#### [WHAT YOU ARE ASKED TO DO]
Word for word, set down every line of the entries below from the line with "change (nrows *" to the line with "assert (r' <= n", including both, and no other line.
** Opening DATA block **
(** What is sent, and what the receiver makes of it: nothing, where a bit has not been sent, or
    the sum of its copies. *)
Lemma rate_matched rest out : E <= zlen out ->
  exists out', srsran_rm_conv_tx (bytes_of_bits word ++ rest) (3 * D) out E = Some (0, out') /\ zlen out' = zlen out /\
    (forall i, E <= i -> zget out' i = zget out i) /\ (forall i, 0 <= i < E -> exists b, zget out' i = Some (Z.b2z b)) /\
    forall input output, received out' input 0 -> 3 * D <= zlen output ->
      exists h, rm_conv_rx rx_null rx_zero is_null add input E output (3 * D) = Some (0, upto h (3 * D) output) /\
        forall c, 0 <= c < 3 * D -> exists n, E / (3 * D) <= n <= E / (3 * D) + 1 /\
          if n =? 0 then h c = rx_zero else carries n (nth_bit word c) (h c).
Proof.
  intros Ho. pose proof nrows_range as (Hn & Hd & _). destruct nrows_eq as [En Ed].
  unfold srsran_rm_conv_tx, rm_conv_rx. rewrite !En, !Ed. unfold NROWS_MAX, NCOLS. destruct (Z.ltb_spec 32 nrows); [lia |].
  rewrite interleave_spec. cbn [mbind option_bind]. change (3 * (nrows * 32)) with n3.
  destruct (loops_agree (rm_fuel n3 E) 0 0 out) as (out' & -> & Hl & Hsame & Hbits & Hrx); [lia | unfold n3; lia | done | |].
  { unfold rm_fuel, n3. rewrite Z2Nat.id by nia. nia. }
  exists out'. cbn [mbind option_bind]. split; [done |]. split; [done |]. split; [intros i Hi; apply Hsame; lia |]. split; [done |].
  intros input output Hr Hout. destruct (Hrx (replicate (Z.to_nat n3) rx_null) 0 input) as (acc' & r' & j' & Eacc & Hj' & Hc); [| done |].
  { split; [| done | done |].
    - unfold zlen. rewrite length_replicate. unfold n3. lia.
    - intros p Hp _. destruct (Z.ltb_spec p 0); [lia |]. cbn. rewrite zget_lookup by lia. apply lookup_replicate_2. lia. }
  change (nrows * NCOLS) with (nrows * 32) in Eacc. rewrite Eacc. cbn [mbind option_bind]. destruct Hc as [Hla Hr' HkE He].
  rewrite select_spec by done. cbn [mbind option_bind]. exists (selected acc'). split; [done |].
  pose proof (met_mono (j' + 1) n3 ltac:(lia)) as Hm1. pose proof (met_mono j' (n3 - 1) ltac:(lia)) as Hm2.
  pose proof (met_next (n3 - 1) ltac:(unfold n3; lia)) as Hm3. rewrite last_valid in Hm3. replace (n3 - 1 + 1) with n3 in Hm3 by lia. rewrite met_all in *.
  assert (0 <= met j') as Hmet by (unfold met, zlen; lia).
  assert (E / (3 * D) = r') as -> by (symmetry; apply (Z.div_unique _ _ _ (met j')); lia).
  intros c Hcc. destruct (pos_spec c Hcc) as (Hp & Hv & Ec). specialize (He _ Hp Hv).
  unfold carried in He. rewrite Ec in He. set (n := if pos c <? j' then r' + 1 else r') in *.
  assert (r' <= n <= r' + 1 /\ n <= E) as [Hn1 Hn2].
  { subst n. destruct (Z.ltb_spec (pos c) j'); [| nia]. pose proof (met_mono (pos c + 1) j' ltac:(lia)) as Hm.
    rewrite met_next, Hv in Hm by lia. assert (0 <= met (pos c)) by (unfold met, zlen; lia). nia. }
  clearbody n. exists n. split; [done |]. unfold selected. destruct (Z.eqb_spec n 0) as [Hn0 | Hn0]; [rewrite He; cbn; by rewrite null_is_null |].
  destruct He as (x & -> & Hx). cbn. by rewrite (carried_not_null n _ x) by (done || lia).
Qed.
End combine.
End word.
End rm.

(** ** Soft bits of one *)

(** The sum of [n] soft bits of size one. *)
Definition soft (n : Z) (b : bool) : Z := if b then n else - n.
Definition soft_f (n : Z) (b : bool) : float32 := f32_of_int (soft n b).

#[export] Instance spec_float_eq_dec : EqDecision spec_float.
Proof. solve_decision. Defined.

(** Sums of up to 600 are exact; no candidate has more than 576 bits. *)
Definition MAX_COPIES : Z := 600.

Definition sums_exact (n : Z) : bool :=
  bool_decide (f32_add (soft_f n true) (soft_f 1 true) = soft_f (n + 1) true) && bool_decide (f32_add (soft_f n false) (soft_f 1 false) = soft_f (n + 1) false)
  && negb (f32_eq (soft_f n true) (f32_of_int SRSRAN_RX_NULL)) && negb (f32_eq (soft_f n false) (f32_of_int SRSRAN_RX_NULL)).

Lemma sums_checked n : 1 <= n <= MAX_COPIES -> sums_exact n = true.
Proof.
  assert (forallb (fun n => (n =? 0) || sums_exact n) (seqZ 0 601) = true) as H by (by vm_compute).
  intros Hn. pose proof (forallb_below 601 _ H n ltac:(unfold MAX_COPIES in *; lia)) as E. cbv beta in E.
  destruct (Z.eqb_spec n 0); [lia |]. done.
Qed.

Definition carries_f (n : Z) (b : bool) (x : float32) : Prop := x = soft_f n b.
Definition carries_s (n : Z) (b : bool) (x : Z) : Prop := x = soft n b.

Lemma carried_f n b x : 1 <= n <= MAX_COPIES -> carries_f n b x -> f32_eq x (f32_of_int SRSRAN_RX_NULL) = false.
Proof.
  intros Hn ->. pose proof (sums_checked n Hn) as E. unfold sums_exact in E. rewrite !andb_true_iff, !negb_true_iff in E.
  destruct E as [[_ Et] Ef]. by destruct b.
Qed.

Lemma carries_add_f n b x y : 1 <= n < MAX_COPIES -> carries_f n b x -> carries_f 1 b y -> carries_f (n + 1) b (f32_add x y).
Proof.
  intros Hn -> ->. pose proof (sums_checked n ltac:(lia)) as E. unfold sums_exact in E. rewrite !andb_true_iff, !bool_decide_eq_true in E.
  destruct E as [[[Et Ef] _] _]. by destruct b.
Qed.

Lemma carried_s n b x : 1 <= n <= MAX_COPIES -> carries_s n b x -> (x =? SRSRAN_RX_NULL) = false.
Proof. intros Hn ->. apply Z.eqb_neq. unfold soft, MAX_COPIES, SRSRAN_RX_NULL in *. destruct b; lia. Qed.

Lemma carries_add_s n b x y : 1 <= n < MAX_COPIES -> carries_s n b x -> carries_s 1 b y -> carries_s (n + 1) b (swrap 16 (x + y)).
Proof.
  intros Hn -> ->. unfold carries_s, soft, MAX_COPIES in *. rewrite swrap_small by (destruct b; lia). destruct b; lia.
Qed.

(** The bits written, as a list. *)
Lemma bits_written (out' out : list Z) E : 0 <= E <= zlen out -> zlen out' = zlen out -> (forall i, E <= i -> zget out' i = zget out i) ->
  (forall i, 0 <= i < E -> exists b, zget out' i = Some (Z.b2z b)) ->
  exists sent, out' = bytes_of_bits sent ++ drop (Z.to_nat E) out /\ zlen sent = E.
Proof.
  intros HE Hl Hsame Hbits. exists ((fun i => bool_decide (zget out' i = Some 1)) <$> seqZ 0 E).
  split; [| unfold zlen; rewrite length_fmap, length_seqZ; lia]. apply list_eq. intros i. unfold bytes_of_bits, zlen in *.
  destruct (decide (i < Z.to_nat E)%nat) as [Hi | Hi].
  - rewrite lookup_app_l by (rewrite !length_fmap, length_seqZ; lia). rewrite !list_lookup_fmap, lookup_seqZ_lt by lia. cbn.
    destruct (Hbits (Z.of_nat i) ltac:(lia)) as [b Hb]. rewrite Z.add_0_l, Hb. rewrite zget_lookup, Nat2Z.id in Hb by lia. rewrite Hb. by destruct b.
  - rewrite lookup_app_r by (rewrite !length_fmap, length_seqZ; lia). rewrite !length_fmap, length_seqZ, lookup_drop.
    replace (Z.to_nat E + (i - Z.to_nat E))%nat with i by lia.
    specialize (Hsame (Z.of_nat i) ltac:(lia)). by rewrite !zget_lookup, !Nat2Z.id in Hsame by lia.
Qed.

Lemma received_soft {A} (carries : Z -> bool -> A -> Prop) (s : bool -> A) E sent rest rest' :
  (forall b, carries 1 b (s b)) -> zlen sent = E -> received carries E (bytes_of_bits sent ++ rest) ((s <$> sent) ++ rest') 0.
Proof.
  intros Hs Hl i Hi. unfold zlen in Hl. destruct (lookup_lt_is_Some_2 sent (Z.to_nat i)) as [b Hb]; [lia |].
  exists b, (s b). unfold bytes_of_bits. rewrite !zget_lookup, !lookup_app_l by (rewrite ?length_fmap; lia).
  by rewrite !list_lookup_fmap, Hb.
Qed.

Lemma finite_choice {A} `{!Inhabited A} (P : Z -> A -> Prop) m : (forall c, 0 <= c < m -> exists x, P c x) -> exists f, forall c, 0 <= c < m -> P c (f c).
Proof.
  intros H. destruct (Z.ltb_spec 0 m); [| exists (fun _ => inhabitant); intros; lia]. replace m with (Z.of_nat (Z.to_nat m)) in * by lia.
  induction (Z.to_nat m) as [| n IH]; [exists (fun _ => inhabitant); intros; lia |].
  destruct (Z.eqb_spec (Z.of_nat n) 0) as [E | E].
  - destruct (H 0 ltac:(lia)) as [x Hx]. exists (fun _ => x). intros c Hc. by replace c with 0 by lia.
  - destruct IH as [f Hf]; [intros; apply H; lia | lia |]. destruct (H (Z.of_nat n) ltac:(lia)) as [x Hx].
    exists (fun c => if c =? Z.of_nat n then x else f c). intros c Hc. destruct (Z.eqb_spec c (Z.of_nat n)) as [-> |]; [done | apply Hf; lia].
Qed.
** Closing DATA block **
** Opening DATA block **
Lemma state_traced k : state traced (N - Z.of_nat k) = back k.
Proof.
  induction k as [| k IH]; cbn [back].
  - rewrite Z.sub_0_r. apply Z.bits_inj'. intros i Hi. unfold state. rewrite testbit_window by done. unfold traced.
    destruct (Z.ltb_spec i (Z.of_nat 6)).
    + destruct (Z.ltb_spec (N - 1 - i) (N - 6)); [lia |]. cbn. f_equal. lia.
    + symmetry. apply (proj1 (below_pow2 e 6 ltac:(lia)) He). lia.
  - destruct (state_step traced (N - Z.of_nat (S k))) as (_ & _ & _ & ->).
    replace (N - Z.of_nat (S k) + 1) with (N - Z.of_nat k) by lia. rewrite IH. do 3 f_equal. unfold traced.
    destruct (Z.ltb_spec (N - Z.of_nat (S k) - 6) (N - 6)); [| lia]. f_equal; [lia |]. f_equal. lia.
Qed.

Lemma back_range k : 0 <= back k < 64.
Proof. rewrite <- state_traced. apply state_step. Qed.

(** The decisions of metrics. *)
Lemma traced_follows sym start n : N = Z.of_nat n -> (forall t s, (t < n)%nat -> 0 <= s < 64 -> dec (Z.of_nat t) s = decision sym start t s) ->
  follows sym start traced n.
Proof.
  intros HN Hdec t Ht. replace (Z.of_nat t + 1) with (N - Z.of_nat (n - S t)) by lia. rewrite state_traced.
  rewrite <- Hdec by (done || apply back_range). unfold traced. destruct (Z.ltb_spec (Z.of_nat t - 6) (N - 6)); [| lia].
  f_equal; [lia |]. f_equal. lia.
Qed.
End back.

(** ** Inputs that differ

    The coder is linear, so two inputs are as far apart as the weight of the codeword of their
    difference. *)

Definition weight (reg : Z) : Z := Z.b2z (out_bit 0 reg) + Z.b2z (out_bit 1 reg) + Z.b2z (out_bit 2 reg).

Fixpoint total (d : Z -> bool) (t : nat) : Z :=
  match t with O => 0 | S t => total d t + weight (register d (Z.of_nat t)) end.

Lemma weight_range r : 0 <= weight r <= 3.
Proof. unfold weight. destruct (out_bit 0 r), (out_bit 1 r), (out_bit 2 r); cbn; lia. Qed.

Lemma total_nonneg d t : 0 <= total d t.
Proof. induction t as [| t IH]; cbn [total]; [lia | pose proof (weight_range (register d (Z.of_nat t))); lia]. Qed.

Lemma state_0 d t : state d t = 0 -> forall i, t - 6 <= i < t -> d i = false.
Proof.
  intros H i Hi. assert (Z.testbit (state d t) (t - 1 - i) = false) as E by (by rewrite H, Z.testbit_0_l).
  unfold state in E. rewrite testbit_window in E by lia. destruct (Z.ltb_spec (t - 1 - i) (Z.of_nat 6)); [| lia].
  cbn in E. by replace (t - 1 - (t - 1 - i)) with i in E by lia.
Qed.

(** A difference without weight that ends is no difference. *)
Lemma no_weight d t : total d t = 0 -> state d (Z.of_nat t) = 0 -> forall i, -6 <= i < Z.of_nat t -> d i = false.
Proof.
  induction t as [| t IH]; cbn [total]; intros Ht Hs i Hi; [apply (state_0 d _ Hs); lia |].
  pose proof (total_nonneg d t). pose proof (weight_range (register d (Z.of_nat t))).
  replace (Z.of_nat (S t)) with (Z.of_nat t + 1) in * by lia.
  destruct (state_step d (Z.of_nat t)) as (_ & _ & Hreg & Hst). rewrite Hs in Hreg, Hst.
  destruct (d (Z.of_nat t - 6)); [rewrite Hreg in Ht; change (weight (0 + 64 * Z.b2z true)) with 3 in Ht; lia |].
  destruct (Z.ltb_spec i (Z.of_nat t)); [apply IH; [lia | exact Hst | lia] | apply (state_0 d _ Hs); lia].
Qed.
** Closing DATA block **
** Opening DATA block **
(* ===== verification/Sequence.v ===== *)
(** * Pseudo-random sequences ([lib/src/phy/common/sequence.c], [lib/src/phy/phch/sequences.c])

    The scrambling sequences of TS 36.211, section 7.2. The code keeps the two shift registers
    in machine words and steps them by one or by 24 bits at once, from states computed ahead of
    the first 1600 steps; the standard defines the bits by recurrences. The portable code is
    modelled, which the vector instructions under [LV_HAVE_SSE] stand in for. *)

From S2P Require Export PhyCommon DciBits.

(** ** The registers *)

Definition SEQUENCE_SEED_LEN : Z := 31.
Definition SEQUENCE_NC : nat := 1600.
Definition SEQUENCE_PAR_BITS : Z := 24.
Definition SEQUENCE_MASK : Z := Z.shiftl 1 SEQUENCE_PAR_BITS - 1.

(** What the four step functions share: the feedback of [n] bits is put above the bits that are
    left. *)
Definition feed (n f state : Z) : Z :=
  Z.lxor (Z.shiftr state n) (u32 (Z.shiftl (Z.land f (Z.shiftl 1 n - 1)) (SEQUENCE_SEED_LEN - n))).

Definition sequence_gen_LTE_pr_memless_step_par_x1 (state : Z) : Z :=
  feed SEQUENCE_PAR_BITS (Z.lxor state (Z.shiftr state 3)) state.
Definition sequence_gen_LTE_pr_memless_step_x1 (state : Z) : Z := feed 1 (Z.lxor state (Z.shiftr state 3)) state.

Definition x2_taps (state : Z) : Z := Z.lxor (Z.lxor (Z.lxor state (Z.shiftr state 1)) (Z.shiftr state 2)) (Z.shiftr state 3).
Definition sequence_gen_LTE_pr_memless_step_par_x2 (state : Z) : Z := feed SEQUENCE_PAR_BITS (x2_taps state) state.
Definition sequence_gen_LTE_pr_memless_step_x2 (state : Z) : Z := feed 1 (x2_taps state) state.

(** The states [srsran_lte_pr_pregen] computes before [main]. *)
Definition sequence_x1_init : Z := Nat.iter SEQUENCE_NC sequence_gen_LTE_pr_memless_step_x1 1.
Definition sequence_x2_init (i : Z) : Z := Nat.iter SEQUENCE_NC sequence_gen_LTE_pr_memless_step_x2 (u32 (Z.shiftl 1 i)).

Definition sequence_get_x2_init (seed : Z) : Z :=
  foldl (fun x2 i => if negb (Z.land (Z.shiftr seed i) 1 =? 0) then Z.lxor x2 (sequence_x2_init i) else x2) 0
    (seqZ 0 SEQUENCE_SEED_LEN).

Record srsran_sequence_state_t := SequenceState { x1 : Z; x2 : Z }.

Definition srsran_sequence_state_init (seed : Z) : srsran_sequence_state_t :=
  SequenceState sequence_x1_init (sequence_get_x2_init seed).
** Closing DATA block **
#### [RESPONSE TO THE EXERCISE]
  change (nrows * NCOLS) with (nrows * 32) in Eacc. rewrite Eacc. cbn [mbind option_bind]. destruct Hc as [Hla Hr' HkE He].
  rewrite select_spec by done. cbn [mbind option_bind]. exists (selected acc'). split; [done |].
  pose proof (met_mono (j' + 1) n3 ltac:(lia)) as Hm1. pose proof (met_mono j' (n3 - 1) ltac:(lia)) as Hm2.
  pose proof (met_next (n3 - 1) ltac:(unfold n3; lia)) as Hm3. rewrite last_valid in Hm3. replace (n3 - 1 + 1) with n3 in Hm3 by lia. rewrite met_all in *.
  assert (0 <= met j') as Hmet by (unfold met, zlen; lia).
  assert (E / (3 * D) = r') as -> by (symmetry; apply (Z.div_unique _ _ _ (met j')); lia).
  intros c Hcc. destruct (pos_spec c Hcc) as (Hp & Hv & Ec). specialize (He _ Hp Hv).
  unfold carried in He. rewrite Ec in He. set (n := if pos c <? j' then r' + 1 else r') in *.
  assert (r' <= n <= r' + 1 /\ n <= E) as [Hn1 Hn2].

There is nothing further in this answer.